Getting places in Grenada is an interesting proposition. Traffic moves on the left-hand side of the road, a nod to the country's British colonial history, and drivers weave in and out of traffic with seemingly little regard for the road ahead of them--though I never saw anyone crash. Although theoretically we could have rented a car to get around down here, there is no way I would have had the guts to drive in Grenada. It takes nerves of steel, and I give Meg total props for driving us around in the Suzuki Escudo (the national car of Grenada, it seems, there are so many of them) that she borrowed from a friend for the week.

If you don't have a car in Grenada, that leaves you with two ways to get around: on foot, or the bus.

Buses in Grenada are everywhere. These are not the same type of municipal buses we see in American cities. They're more like a US full-size van, except not like any family van you've ever ridden in. Each driver has his own bus tricked out exactly how he wants it. Each is labeled with a name--everything from "Jesus Saves" to "Dynasty" to "No Fear." They call them reggae buses. When I asked Meg why they call them reggae buses, she shrugged. "Because rasta guys drive them? Because they listen to reggae music? I don't know."



A bunch of reggae buses lined up at the transport center. Mostly you don't see them all stopped at the same place, but rather cruising the roads, or pulling over wherever they please to pick up passengers.

The reggae buses cruise the streets of town constantly, with a two-man crew: a driver and a spotter. Whenever they see anyone walking down the street--any pedestrian at all--they shout out the window. "You need a bus? Hey! You need a bus?" If you don't need one, you just shake your head. If you do, the bus pulls over immediately, wherever it happens to be, and you run up and jump on board. (Unless, of course, a police officer happens to be around, in which case everyone on the bus starts yelling, "Po! Po! Po!" and the bus pulls over only at the designated bus stops.)

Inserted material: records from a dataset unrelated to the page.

(** The sum of a concatenation at a word boundary is the wrapped sum of
    the sums of the parts, for a weight that repeats with the stride. *)
Lemma sum_loop_app (l1 l2 : list byte) :
  (forall i, w (i + stride) = w i) ->
  Z.of_nat (length (l1 ++ l2)) < 2 ^ 32 ->
  Z.of_nat (length l1) mod stride = 0 ->
  Z.of_nat (length l2) mod stride = 0 ->
  exists c1 c2,
    sum_loop wrap stride load (fuel_for l1) l1 (Z.of_nat (length l1)) 0 0
    = Done c1 /\
    sum_loop wrap stride load (fuel_for l2) l2 (Z.of_nat (length l2)) 0 0
    = Done c2 /\
    sum_loop wrap stride load (fuel_for (l1 ++ l2)) (l1 ++ l2)
      (Z.of_nat (length (l1 ++ l2))) 0 0
    = Done (wrap (c1 + c2)).
Proof.
  intros Hper H32 Hm1 Hm2. rewrite length_app in H32.
  assert (forall l : list byte,
            Z.of_nat (length l) mod stride = 0 ->
            round_up (Z.of_nat (length l)) stride = Z.of_nat (length l)) as Hru.
  { intros l Hm. by apply round_up_multiple. }
  assert (Z.of_nat (length (l1 ++ l2)) mod stride = 0) as Hm12.
  { rewrite length_app, Nat2Z.inj_add, Z.add_mod, Hm1, Hm2 by lia.
    apply Z.mod_0_l. lia. }
  exists (wrap (weighted_sum w 0 l1)), (wrap (weighted_sum w 0 l2)).
  destruct (sum_loop_total l1 (Z.of_nat (length l1))) as [Hd1 _]; [lia|lia|].
  destruct (sum_loop_total l2 (Z.of_nat (length l2))) as [Hd2 _]; [lia|lia|].
  destruct (sum_loop_total (l1 ++ l2) (Z.of_nat (length (l1 ++ l2))))
    as [Hd12 _]; [rewrite length_app; lia|lia|].
  rewrite Hd1, Hd2, Hd12 by (rewrite Hru; [lia|done]).
  rewrite !Hru, !Nat2Z.id, !firstn_all by done.
  split; [done|]. split; [done|]. f_equal.
  rewrite weighted_sum_app.
  pose proof (Z.div_mod (Z.of_nat (length l1)) stride ltac:(lia)) as Hq.
  rewrite Hm1, Z.add_0_r in Hq.
  assert (0 <= Z.of_nat (length l1) / stride) by (apply Z.div_pos; lia).
  rewrite Hq at 1.
  rewrite <- (Z2Nat.id (Z.of_nat (length l1) / stride)) by lia.
  rewrite (weighted_sum_shift w stride l2 Hper).
  rewrite !wrap_mod. by rewrite <- Zplus_mod.
Qed.

End weighted_loop.

(** *** The six helpers *)

Lemma u8_mod (z : Z) : u8 z = z mod 2 ^ 8.
Proof. reflexivity. Qed.
Lemma u16_mod (z : Z) : u16 z = z mod 2 ^ 16.
Proof. reflexivity. Qed.
Lemma u32_mod (z : Z) : u32 z = z mod 2 ^ 32.
Proof. reflexivity. Qed.
(** Every nonzero entry of the pairing index is the id of an existing
    consent of that study and participant. *)
Definition index_wf (s : Storage) : Prop :=
  ∀ sid p,
    let cid := consentIndex_at s sid p in
    cid ≠ 0 →
    cid < consentCounter s
    ∧ participant (consents_at s cid) = p
    ∧ studyId (consents_at s cid) = sid.

(** The consent [c] with another value in its [timestamp] field, and the
    storage [s] with that change made to consent [cid]. *)
Definition with_timestamp (t : uint256) (c : Consent) : Consent :=
  mkConsent (participant c) (studyId c) (ipfsConsentDocHash c)
            (ipfsCredentialHash c) (status c) t (expirationDate c)
            (specificPermissions c) (permissionKeys c).
Definition stamped (cid t : uint256) (s : Storage) : Storage :=
  set_consent cid (with_timestamp t (consents_at s cid)) s.

(** Unfolds the body of a contract function down to its [require]s. *)
Ltac unfold_call :=
  unfold grantConsent, revokeConsent, updateSpecificPermission,
    requestConsent, createStudy, updateStudyMetadata, setStudyActive,
    checkPermission, getConsentStatus, getStudyParticipants,
    getParticipantStudies, onlyParticipant, onlyStudyOwner, studyExists,
    studyActive, storage_of in *.

(** ** The effect of a completed call

    For each entry point, the conditions under which it completes and the
    storage it leaves. *)

Section Effects.
Context (keccak256 : string → N).

Definition granted_consent (e : Env) (h : string) (c : Consent) : Consent :=
  mkConsent (participant c) (studyId c) (ipfsConsentDocHash c) h
            ConsentStatus.Granted (block_timestamp e) (expirationDate c)
            (specificPermissions c) (permissionKeys c).

Definition revoked_consent (e : Env) (c : Consent) : Consent :=
  mkConsent (participant c) (studyId c) (ipfsConsentDocHash c)
            (ipfsCredentialHash c) ConsentStatus.Revoked (block_timestamp e)
            (expirationDate c) (specificPermissions c) (permissionKeys c).

Definition permitted_consent (k : string) (g : bool) (c : Consent) : Consent :=
  mkConsent (participant c) (studyId c) (ipfsConsentDocHash c)
            (ipfsCredentialHash c) (status c) (timestamp c) (expirationDate c)
            (<[k := g]> (specificPermissions c))
            (if permissionExists keccak256 (permissionKeys c) k
             then permissionKeys c else permissionKeys c ++ [k]).
Lemma get_password_hash_algorithm_ret getuid strdup_ok pw :
  getuid <> 0 \/ pw <> None ->
  exists r, get_password_hash_algorithm getuid strdup_ok pw = Ret r /\
            forall a, r = Some a ->
              getuid = 0 /\ strdup_ok = true /\ a ∈ hash_names.
Proof.
  intros H. unfold get_password_hash_algorithm.
  destruct (Z.eqb_spec getuid 0) as [->|Hu]; simpl.
  2:{ eexists. split; [reflexivity|]. discriminate. }
  destruct pw as [mem|]; [|destruct H; congruence].
  destruct (char_at_in_bounds (c_str mem) 0 ltac:(lia)) as [c E]. rewrite E. simpl.
  destruct (Ascii.eqb c NUL).
  { eexists. split; [reflexivity|]. discriminate. }
  destruct strdup_ok; simpl.
  2:{ eexists. split; [reflexivity|]. discriminate. }
  destruct (hash_algorithm_at_returns (c_str mem)
              (match strstr (c_str mem) locked_str with
               | Some _ => String.length locked_str | None => 0%nat end))
    as (r & Er & Hr).
  { destruct (strstr (c_str mem) locked_str) eqn:Es; [|lia].
    apply strstr_in_bounds in Es. simpl. lia. }
  exists r. split; [exact Er|]. intros a Ha. auto.
Qed.


(** X23.  [get_password_hash_algorithm] always returns when it is given a
    pointer, and without a pointer as long as the process is not root:
    no read goes beyond the terminating NUL of the copy, wherever the
    lock marker stands.  The result is NULL or one of seven names; it is
    a name only for root, after a successful copy. *)
Theorem hash_algorithm_returns getuid strdup_ok pw :
  getuid <> 0 \/ pw <> None ->
  exists r, get_password_hash_algorithm getuid strdup_ok pw = Ret r /\
            forall a, r = Some a ->
              getuid = 0 /\ strdup_ok = true /\ a ∈ hash_names.
Proof. apply get_password_hash_algorithm_ret. Qed.

Lemma hash_algorithm_returns_witness :
  exists r, get_password_hash_algorithm 0 true (Some "ab*LOCKED*"%string) = Ret r /\
            forall a, r = Some a -> 0 = 0 /\ true = true /\ a ∈ hash_names.
Proof.
  apply (hash_algorithm_returns 0 true (Some "ab*LOCKED*"%string)).
  right. discriminate.
Defined.

Ltac char_cases c :=
  repeat match goal with
  | |- context [Ascii.eqb c ?d] =>
      destruct (Ascii.eqb_spec c d); [subst c; simpl in *|]
  end.

Ltac close_shape :=
  split;
  [ let Heq := fresh in
    intros Heq; try discriminate Heq;
    repeat eexists; try reflexivity; try assumption;
    try (let H := fresh in intros H; simplify_eq; congruence)
  | let Hex := fresh in
    intros Hex;
    repeat match goal with
           | H : ex _ |- _ => destruct H
           | H : _ /\ _ |- _ => destruct H
           end;
    try reflexivity;
    repeat match goal with H : _ = _ +:+ _ |- _ => cbv in H end;
    simplify_eq; congruence ].

Ltac close_shapes :=
  repeat match goal with |- _ /\ _ => split end; close_shape.

(** X24.  What root gets for a password text without the lock marker,
    once the copy has succeeded: each name is returned for exactly one
    shape of the text.  The five modular-crypt names need the digit
    between two dollar signs, [DES-Extended] the leading underscore, and
    [DES] is every non-empty text that starts with neither an underscore
    nor a dollar sign, except the lone asterisk. *)
Theorem hash_algorithm_by_prefix mem :
  strstr (c_str mem) locked_str = None ->
  let r := get_password_hash_algorithm 0 true (Some mem) in
  (r = Ret (Some "MD5"%string) <-> exists rest, c_str mem = "$1$" +:+ rest) /\
  (r = Ret (Some "Blowfish"%string) <-> exists rest, c_str mem = "$2$" +:+ rest) /\
  (r = Ret (Some "NT-Hash"%string) <-> exists rest, c_str mem = "$3$" +:+ rest) /\
  (r = Ret (Some "SHA-256"%string) <-> exists rest, c_str mem = "$5$" +:+ rest) /\
  (r = Ret (Some "SHA-512"%string) <-> exists rest, c_str mem = "$6$" +:+ rest) /\
  (r = Ret (Some "DES-Extended"%string) <-> exists rest, c_str mem = "_" +:+ rest) /\
  (r = Ret (Some "DES"%string) <->
     exists c rest, c_str mem = String c rest /\
       c <> "_"%char /\ c <> "$"%char /\ c_str mem <> "*"%string).
Proof.
  intros Hno r. subst r. unfold get_password_hash_algorithm. simpl (negb _).
  cbv iota. rewrite Hno.
  pose proof (c_str_no_nul mem) as Hnn.
  destruct (c_str mem) as [|c0 [|c1 [|c2 rest]]].
  - simpl. clear. close_shapes.
  - pose proof (Hnn 0%nat c0 eq_refl) as H0. clear Hnn Hno.
    unfold hash_algorithm_at, char_at. simpl.
    char_cases c0; try congruence; simpl; close_shapes.
  - pose proof (Hnn 0%nat c0 eq_refl) as H0.
    pose proof (Hnn 1%nat c1 eq_refl) as H1. clear Hnn Hno.
    unfold hash_algorithm_at, char_at. simpl.
    char_cases c0; try congruence; simpl;
      char_cases c1; try congruence; simpl; close_shapes.
  - pose proof (Hnn 0%nat c0 eq_refl) as H0.
    pose proof (Hnn 1%nat c1 eq_refl) as H1. clear Hnn Hno.
    unfold hash_algorithm_at, char_at. simpl.
    char_cases c0; try congruence; simpl;
      char_cases c1; try congruence; simpl;
      char_cases c2; simpl; close_shapes.
Qed.

Lemma hash_algorithm_by_prefix_witness :
  get_password_hash_algorithm 0 true (Some "$6$rounds"%string) = Ret (Some "SHA-512"%string).
Proof.
  destruct (hash_algorithm_by_prefix "$6$rounds" eq_refl) as (_ & _ & _ & _ & H & _).
  apply H. exists "rounds"%string. reflexivity.
Defined.

Lemma c_str_fixed text :
  (forall k c, String.get k text = Some c -> c <> NUL) -> c_str text = text.
Proof.
  induction text as [|a text IH]; intros H; simpl; [reflexivity|].
  destruct (Ascii.eqb_spec a NUL) as [->|Ha].
  - exfalso. exact (H 0%nat NUL eq_refl eq_refl).
  - f_equal. apply IH. intros k c Hk. exact (H (S k) c Hk).
Qed.

Lemma get_advance n : forall text k,
  (n <= String.length text)%nat ->
  String.get k (advance n text) = String.get (n + k) text.
Proof.
  induction n as [|n IH]; intros text k Hn; simpl; [reflexivity|].
  destruct text as [|a text]; simpl in *; [lia|].
  apply IH. lia.
Qed.

Lemma length_advance n : forall text,
  (n <= String.length text)%nat ->
  String.length (advance n text) = (String.length text - n)%nat.
Proof.
  induction n as [|n IH]; intros text Hn; simpl; [lia|].
  destruct text as [|a text]; simpl in *; [lia|].
  apply IH. lia.
Qed.

Lemma char_at_advance n text k :
  (n <= String.length text)%nat ->
  char_at (advance n text) k = char_at text (n + k).
Proof.
  intros Hn. unfold char_at. rewrite get_advance, length_advance by exact Hn.
  destruct (String.get (n + k) text); [reflexivity|].
  destruct (Nat.eqb_spec k (String.length text - n)), (Nat.eqb_spec (n + k) (String.length text));
    reflexivity || lia.
Qed.

Lemma hash_algorithm_at_advance n text :
  (n <= String.length text)%nat ->
  hash_algorithm_at (advance n text) 0 = hash_algorithm_at text n.
Proof.
  intros Hn. unfold hash_algorithm_at.
  rewrite !char_at_advance by exact Hn.
  rewrite Nat.add_0_r. reflexivity.
Qed.

Lemma hash_algorithm_at_end text off :
  char_at text off = Ret NUL -> hash_algorithm_at text off = Ret None.
Proof. intros H. unfold hash_algorithm_at. rewrite H. reflexivity. Qed.

(** X25.  The skip of the lock marker does not look where the marker
    stands.  Whenever the marker occurs somewhere in the password text,
    the first eight characters are passed over, whatever they are, and
    the answer is the one for the text from the ninth character on
    (taken as a password of its own, without a marker in it).  For a
    text that starts with the marker this is the password behind it. *)
Theorem lock_marker_skips_eight getuid strdup_ok mem m :
  strstr (c_str mem) locked_str = Some m ->
  strstr (advance 8 (c_str mem)) locked_str = None ->
  get_password_hash_algorithm getuid strdup_ok (Some mem)
  = get_password_hash_algorithm getuid strdup_ok (Some (advance 8 (c_str mem))).
Proof.
  intros Hm Hrest. unfold get_password_hash_algorithm.
  destruct (negb (getuid =? 0)); [reflexivity|].
  pose proof (strstr_in_bounds _ _ Hm) as Hlen.
  assert (H8 : (8 <= String.length (c_str mem))%nat) by lia.
  assert (Hfix : c_str (advance 8 (c_str mem)) = advance 8 (c_str mem)).
  { apply c_str_fixed. intros k c. rewrite get_advance by exact H8.
    apply c_str_no_nul. }
  rewrite Hfix, Hrest, Hm.
  destruct (get_lt_Some (c_str mem) 0%nat ltac:(lia)) as [c0 E0].
  pose proof (c_str_no_nul _ _ _ E0) as Hc0.
  change (String.length locked_str) with 8%nat.
  rewrite <- (hash_algorithm_at_advance 8 (c_str mem) H8).
  destruct (char_at_in_bounds (advance 8 (c_str mem)) 0 ltac:(lia)) as [c E].
  remember (advance 8 (c_str mem)) as rest eqn:Erest. clear Erest Hfix Hrest.
  rewrite E. unfold char_at at 1. rewrite E0.
  cbn [mbind outcome_bind].
  destruct (Ascii.eqb_spec c0 NUL); [congruence|].
  destruct (Ascii.eqb_spec c NUL) as [->|Hc].
  - destruct strdup_ok; cbn [negb]; [|reflexivity].
    apply hash_algorithm_at_end. exact E.
  - destruct strdup_ok; reflexivity.
Qed.
(** Modelled from the spec: [unhookEditor] of [./mixin]; section 5:
    destruction unsubscribes from the instance. *)
Definition unhookEditor (h : handle) : M unit :=
  modifyQuills (alter (withHooked false) h) ;;;
  emit (QuillUnhook h).

(** Modelled from the spec: [setEditorContents] of [./mixin]; section
    4.2: replace the instance's full document state with the incoming
    value (structured) or the incoming markup (string).  This is the
    write alone, and the instance holds what was written, not the
    widget's normalised form of it.  The change notification a hooked
    instance raises for the write is a raw widget event (section 2): it
    reaches the component as a call of [onEditorChangeText], a step of
    its own here. *)
Definition setEditorContents (h : handle) (v : JsVal) : M unit :=
  modifyQuills (alter (withContents v) h) ;;;
  emit (SetEditorContents h v).

(** Modelled from the spec: [setEditorReadOnly] of [./mixin]; section
    1: [instance.enable(!readOnly)]. *)
Definition setEditorReadOnly (h : handle) (v : JsVal) : M unit :=
  modifyQuills (alter (withEnabled (negb (truthy v))) h) ;;;
  emit (SetEditorReadOnly h v).

(** Modelled from the spec: [setEditorSelection] of [./mixin]; section
    6: [setSelection(range|null)]. *)
Definition setEditorSelection (h : handle) (r : JsVal) : M unit :=
  modifyQuills (alter (withSelection r) h) ;;;
  emit (SetEditorSelection h r).

(** ** React helpers used by the component *)

(** [React.Children.count]: nothing for a missing child, one per node,
    arrays counted through. *)
Fixpoint countNodes (c : JsVal) : nat :=
  match c with
  | VArr _ items => foldr (fun x n => (countNodes x + n)%nat) 0%nat items
  | _ => 1%nat
  end.

Definition childrenCount (c : JsVal) : nat :=
  if nullish c then 0%nat else countNodes c.

(** [React.Children.only]: the child when it is one element. *)
Definition childrenOnly (c : JsVal) : Result JsVal :=
  match c with
  | VObj _ _ => Returned c
  | _ => Thrown ErrChildrenOnly
  end.

(** [props.onX?.(args)] *)
Definition optCall (name : string) (f : JsVal) (args : list JsVal) : M unit :=
  match f with
  | VUndef | VNull => ret tt
  | VFun r => emit (Callback name r args)
  | _ => throw ErrTypeError
  end.

(** A callback prop as its type allows it: a function, or missing. *)
Definition callable (f : JsVal) : bool :=
  match f with
  | VUndef | VNull | VFun _ => true
  | _ => false
  end.

(** The calls [props.onX?.(args)] makes for such a prop. *)
Definition callsOf (name : string) (f : JsVal) (args : list JsVal) : list Event :=
  match f with
  | VFun r => [Callback name r args]
  | _ => []
  end.

(** ** The component: [class ReactQuill] *)

Definition dirtyProps : list string :=
  ["modules"; "formats"; "bounds"; "theme"; "children"].
Lemma list_container_objects_status_table_witness :
  let self := S3StorageDriver "id" "secret" in
  let photos := {| container_name := Some "photos"; container_extra := None;
                   container_driver := self |} in
  let doc := ListBucketResult [Contents "a.txt" "3" "900150983cd2" "af3c" "alice"] in
  let response i := {| status := i; body := ""; object := doc |} in
  let answer i : Request → Result Response := λ _, Return (response i) in
  (list_container_objects (answer 200) self photos []).2 =
    [{| req_action := "/photos"; req_data := None; req_method := "GET" |}] ∧
  (list_container_objects (answer 200) self photos []).1 =
    Return (_to_objs self doc "Contents" photos) ∧
  (list_container_objects (answer 409) self photos []).1 =
    Raise (LibcloudError "Unexpected status code: 409" (Some (driver_object self))).
Proof.
  intros self photos doc response answer.
  pose proof (λ i, list_container_objects_status_table (answer i) self photos []
                     (response i) eq_refl) as H.
  split; [apply (H 200)|]. split; [apply (H 200); reflexivity|].
  apply (H 409). simpl. lia.
Defined.

Lemma create_container_other_statuses_witness :
  let self := S3USWestStorageDriver "id" "secret" in
  let response i := {| status := i; body := "";
                       object := ElementTree.Elem "" None [] None |} in
  let answer i : Request → Result Response := λ _, Return (response i) in
  (create_container (answer 500) self "photos" []).1 =
    Raise (LibcloudError "Unexpected status code: 500" (Some (driver_object self))) ∧
  status (response 200) = 200.
Proof.
  intros self response answer.
  pose proof (λ i, create_container_other_statuses (answer i) self "photos" []
                     (response i) eq_refl) as H.
  split.
  - apply (H 500); simpl; lia.
  - apply (proj2 (H 200) {| container_name := Some "photos"; container_extra := None;
                            container_driver := self |}).
    reflexivity.
Defined.

Lemma connection_errors_propagate_witness :
  let self := S3StorageDriver "id" "secret" in
  let photos := {| container_name := Some "photos"; container_extra := None;
                   container_driver := self |} in
  let denied : Request → Result Response := λ _, Raise (InvalidCredsError "denied") in
  (list_containers denied self []).1 = Raise (InvalidCredsError "denied") ∧
  (delete_container denied self photos []).1 = Raise (InvalidCredsError "denied").
Proof.
  intros self photos denied.
  destruct (connection_errors_propagate denied self photos "photos" []
              (InvalidCredsError "denied") (λ _, eq_refl))
    as (Hlist & _ & _ & Hdelete & _).
  split; [exact Hlist|exact Hdelete].
Defined.

Lemma created_container_round_trip_witness :
  let self := S3StorageDriver "id" "secret" in
  let photos := {| container_name := Some "photos"; container_extra := None;
                   container_driver := self |} in
  let created : Request → Result Response :=
    λ _, Return {| status := 200; body := "";
                   object := ElementTree.Elem "" None [] None |} in
  (delete_container created self photos []).2 =
    [{| req_action := "/photos"; req_data := None; req_method := "DELETE" |}].
Proof.
  intros self photos created.
  destruct (created_container_round_trip created self "photos" [] photos eq_refl)
    as [_ Hlater].
  apply (Hlater created []).
Defined.

Lemma to_containers_every_entry_witness :
  let self := S3StorageDriver "id" "secret" in
  let owner := ElementTree.Elem (qualified "Owner") None [text_field "ID" "af3c"] None in
  length (_to_containers self
            (ListAllMyBucketsResult [owner]
               (map (λ e, Bucket e.1 e.2) [("a", "1"); ("b", "2"); ("c", "3")]) [])
            "Buckets/Bucket") = 3%nat.
Proof.
  intros self owner.
  rewrite (to_containers_every_entry self [owner] [] [("a", "1"); ("b", "2"); ("c", "3")]).
  - reflexivity.
  - solve_tags.
  - solve_tags.
Defined.

Lemma to_container_name_lookup_witness :
  let self := S3StorageDriver "id" "secret" in
  container_name
    (_to_container self
       (ElementTree.Elem (qualified "Bucket") None
          [text_field "CreationDate" "2011-01-01"] None)) = None ∧
  container_name
    (_to_container self
       (ElementTree.Elem (qualified "Bucket") None
          [text_field "CreationDate" "2011-01-01";
           ElementTree.Elem (qualified "Name") None [] None;
           text_field "Name" "second"] None)) = Some "".
Proof.
  intros self. split.
  - apply to_container_name_lookup. solve_tags.
  - apply (proj2 (to_container_name_lookup self _)
             [text_field "CreationDate" "2011-01-01"] None [] None
             [text_field "Name" "second"]).
    + reflexivity.
    + solve_tags.
Defined.

Lemma no_matching_nodes_witness :
  let self := S3StorageDriver "id" "secret" in
  let photos := {| container_name := Some "photos"; container_extra := None;
                   container_driver := self |} in
  let error := ElementTree.Elem "Error" None
                 [ElementTree.Elem "Code" (Some "AccessDenied") [] None;
                  ElementTree.Elem "Buckets" None
                    [ElementTree.Elem "Bucket" None [] None] None;
                  ElementTree.Elem "Contents" None [] None] None in
  _to_containers self error "Buckets/Bucket" = [] ∧
  _to_objs self error "Contents" photos = [].
Proof.
  intros self photos error.
  destruct (no_matching_nodes self error photos) as [Hc Ho].
  split; [apply Hc|apply Ho]; solve_tags.
Defined.

Lemma to_objs_every_entry_witness :
  let self := S3StorageDriver "id" "secret" in
  let photos := {| container_name := Some "photos"; container_extra := None;
                   container_driver := self |} in
  length (_to_objs self
            (ElementTree.Elem (qualified "ListBucketResult") None
               ([text_field "Name" "photos"]
                ++ map (λ e, Contents e.1.1.1 e.1.1.2 e.1.2 e.2.1 e.2.2)
                       [("a.txt", "3", "9001", ("af3c", "alice"));
                        ("b.txt", "5", "5098", ("af3c", "alice"))]
                ++ [text_field "IsTruncated" "false"]) None)
            "Contents" photos) = 2%nat.
Proof.
  intros self photos.
  rewrite (to_objs_every_entry self (qualified "ListBucketResult") None None
             [text_field "Name" "photos"] [text_field "IsTruncated" "false"] photos
             [("a.txt", "3", "9001", ("af3c", "alice"));
              ("b.txt", "5", "5098", ("af3c", "alice"))]).
  - reflexivity.
  - solve_tags.
  - solve_tags.
Defined.

Lemma to_obj_without_owner_witness :
  let self := S3StorageDriver "id" "secret" in
  let photos := {| container_name := Some "photos"; container_extra := None;
                   container_driver := self |} in
  object_meta_data
    (_to_obj self (ElementTree.Elem (qualified "Contents") None
                     [text_field "Key" "a.txt"] None) photos) =
  {[ "owner" := <["display_name" := None]> {[ "id" := None ]} ]}.
Proof.
  intros self photos. apply to_obj_without_owner. solve_tags.
Defined.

The buses are crowded with Grenadians of all ages, shapes and sizes, plus the occasional student or tourist. The spotter motions you to your seat as you get on, and you squeeze in wherever you can. You go about a block and then, the bus pulls over again to squeeze more passengers in. You go another two blocks, and one of the passengers will suddenly knock the wall of the bus. This means, "I want to get off now, please." The bus pulls over, everyone next to or in front of them files off so they can exit, and then they all pile back in again.

The reggae buses are stifling, crowded, sticky and loud (And the few that I rode in weren't actually playing reggae. They seem to favor soca, a Caribbean musical style that is sort of a blend of rap and techno with a little super-charged reggae thrown in).

They are also dirt cheap and easy to find. It costs $2.50 EC (EC stands for East Carribean dollar; the local currency) for a ride. That's like $1 US for a bus ride anywhere on the island.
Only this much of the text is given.